Suppose you want an estimator for a parameter theta. What happens when two different values for theta yield the same likelihood? (I mean there are two equally likely values for theta that are more likely than every other.) Which is selected?

Would a Bayesian procedure yield a posterior distribution for theta that has two peaks?

Is there any example of such situation?

If two values of the parameter of interest have the same likelihood then it means that those values of theta are equally well supported by the data, according to the statistical model. It does not mean that those values are equally believable or that an inferential decision has to treat them the same.

Any Bayesian prior that gave more weight to one of the values than the other would give a posterior that renders one of the values more probable than the other.
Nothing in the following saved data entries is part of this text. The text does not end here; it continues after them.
(* ===== verification/TokenStore.v ===== *)
(** * API tokens (src/src/api-token-store.c, src/src/api_tokens.c)

    The store is a versioned blob of fixed-size records in the flash partition.
    The flash (NVS), the random generator and the hash (PSA) are not part of the
    repository: they are the operations of [Platform], and what the code relies on
    is in [PlatformLaws]. *)

From Stdlib Require Import ZArith Lia String.
From stdpp Require Import base tactics list numbers option gmap.
From S2P Require Import Prelude Platform.

#[local] Open Scope Z_scope.

(** ** Data *)

Definition API_TOKEN_NAMESPACE : list Z := str "management".
Definition API_TOKEN_PREFIX : list Z := str "esp32nut_v1_".
Definition API_TOKEN_NAME_MAX_LENGTH : nat := 32.
Definition API_TOKEN_RANDOM_BYTES : nat := 32.
Definition API_TOKEN_VALUE_LENGTH : nat := 76.
Definition API_TOKEN_ID_BYTES : nat := 8.
Definition API_TOKEN_ID_HEX_LENGTH : nat := 16.
Definition API_TOKEN_FINAL_FOUR_LENGTH : nat := 4.
Definition API_TOKEN_ISSUED_AT_LENGTH : nat := 20.
Definition API_TOKEN_VALID_EPOCH : Z := 1704067200.
Definition API_TOKEN_VERIFIER_BYTES : nat := 32.
Definition API_TOKEN_SALT_BYTES : nat := 16.
Definition API_TOKEN_MAX_ID_ATTEMPTS : nat := 8.
Definition RECORD_SIZE : Z := 112.
Definition api_token_verifier_domain : list Z := str "ESP32-NUT API token verifier v1".

Record ApiTokenStoreRecord := MkRecord {
  issued_at : Z;
  scopes : Z;
  active : Z;
  reserved_before_id : list Z;
  id : list Z;
  salt : list Z;
  verifier : list Z;
  name : list Z;
  final_four : list Z;
  reserved_after_final_four : list Z
}.

Record ApiTokenStoreConfig := MkConfig {
  nvs_key : list Z;
  c_version : Z;
  scope : Z;
  record_count : nat
}.

Record ApiTokenStore := MkStore { version : Z; record_size : Z; records : list ApiTokenStoreRecord }.

(** The strings of the metadata are given without the zero fill of their arrays. *)

Record ApiTokenMetadata := MkMetadata {
  m_id : list Z;
  m_name : list Z;
  m_issued_at : list Z;
  m_final_four : list Z;
  m_scopes : Z
}.

Definition zero_record : ApiTokenStoreRecord :=
  MkRecord 0 0 0 (replicate 3 0) (replicate 8 0) (replicate 16 0) (replicate 32 0)
    (replicate 33 0) (replicate 5 0) (replicate 2 0).

Definition zero_metadata : ApiTokenMetadata := MkMetadata [] [] [] [] 0.

(** [mbedtls_platform_zeroize] of the whole storage. *)

Definition zeroize (config : ApiTokenStoreConfig) : ApiTokenStore :=
  MkStore 0 0 (replicate (record_count config) zero_record).

(** *** Layout *)

Definition slice (off len : nat) (b : list Z) : list Z := take len (drop off b).

Definition decode_record (b : list Z) : ApiTokenStoreRecord :=
  MkRecord (s64 (le_value (slice 0 8 b))) (u32 (le_value (slice 8 4 b))) (le_value (slice 12 1 b))
    (slice 13 3 b) (slice 16 8 b) (slice 24 16 b) (slice 40 32 b) (slice 72 33 b)
    (slice 105 5 b) (slice 110 2 b).

Definition encode_record (r : ApiTokenStoreRecord) : list Z :=
  le_bytes 8 (issued_at r) ++ le_bytes 4 (scopes r) ++ [active r] ++ reserved_before_id r ++
  id r ++ salt r ++ verifier r ++ name r ++ final_four r ++ reserved_after_final_four r.

Fixpoint decode_records (n : nat) (b : list Z) : list ApiTokenStoreRecord :=
  match n with O => [] | S n' => decode_record (take 112 b) :: decode_records n' (drop 112 b) end.

Definition decode_store (n : nat) (b : list Z) : ApiTokenStore :=
  MkStore (u32 (le_value (slice 0 4 b))) (u32 (le_value (slice 4 4 b))) (decode_records n (drop 8 b)).

Definition encode_store (s : ApiTokenStore) : list Z :=
  le_bytes 4 (version s) ++ le_bytes 4 (record_size s) ++ concat (encode_record <$> records s).

(** ** Text *)

Definition hexadecimal : list Z := str "0123456789abcdef".

Definition hex_digit (d : Z) : Z := default 0 (rd hexadecimal d).

(** The string left in [destination]. *)

Definition api_token_store_bytes_to_hex (source : list Z) (destination_length : nat) : list Z :=
  if (destination_length <? length source * 2 + 1)%nat then []
  else concat ((λ b, [hex_digit (Z.shiftr b 4); hex_digit (Z.land b 0x0f)]) <$> source).

Definition api_token_store_hexadecimal_value (c : Z) : Z :=
  if (48 <=? c) && (c <=? 57) then c - 48
  else if (97 <=? c) && (c <=? 102) then c - 97 + 10
  else -1.

Fixpoint hex_pairs (s : list Z) (n : nat) : option (list Z) :=
  match n, s with
  | O, _ => Some []
  | S n', h :: l :: s' =>
    let high := api_token_store_hexadecimal_value h in
    let low := api_token_store_hexadecimal_value l in
    if (high <? 0) || (low <? 0) then None
    else rest ← hex_pairs s' n'; Some (u8 (Z.lor (Z.shiftl high 4) low) :: rest)
  | S _, _ => None
  end.

Definition api_token_store_hex_to_bytes (source : list Z) (source_length destination_length : nat)
    : option (list Z) :=
  if (source_length =? destination_length * 2)%nat then hex_pairs source destination_length
  else None.

Fixpoint difference (l r : list Z) (n : nat) (acc : Z) : Z :=
  match n, l, r with
  | S n', x :: l', y :: r' => difference l' r' n' (Z.lor acc (Z.lxor x y))
  | _, _, _ => acc
  end.

Definition api_token_store_constant_time_equal (l r : list Z) (n : nat) : bool :=
  difference l r n 0 =? 0.

Definition api_token_store_value_is_valid (token : option (list Z)) : bool :=
  match token with
  | None => false
  | Some token =>
    if negb (length token =? API_TOKEN_VALUE_LENGTH)%nat
       || negb (bool_decide (take 12 token = API_TOKEN_PREFIX)) then false
    else forallb (λ c, 0 <=? api_token_store_hexadecimal_value c) (drop 12 token)
  end.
You have not indicated the form of the likelihood function, or the nature of theta. It is possible for a likelihood function to be bimodal, but not every statistical model allows more than one peak and simple models involving the normal distribution will generally yield a bell-shaped likelihood function with a single mode. If theta is discrete then it is possible for two adjacent values to have the same likelihood even when the function has a single peak.

The definition of non-identifiability is when multiple values of $\theta$ yield the same likelihood value. A scenario where this occurs is when there is exact collinearity, e.g. ${\rm cor}(X_1, X_2) = 1$ and

$$Y = \beta_0 + \beta_1 X_1 + \beta_2 X_2 + \varepsilon, \ \ \ \ \ \ \ \ \ \varepsilon \sim N(0, \sigma^2)$$

Under that model, $\beta_1$ and $\beta_2$ are not uniquely identified (although $\beta_1 + \beta_2$ is); this means, for example, $\hat \beta_1 = 1, \hat \beta_2 = 1$ is not distinguishable from $\hat \beta_1 = 2, \hat \beta_2 = 0$ (i.e. those two parameter values would generate identical likelihood values).

(Note: in that case the fitting software typically would flag the solution as non-identified and therefore would drop one of the variables automatically)

The other poster is correct that using a prior (or a likelihood penalty in regularized frequentist estimation) can often help to resolve stuff like this. That's one reason why ridge regression is used to combat the instability generated by collinearity.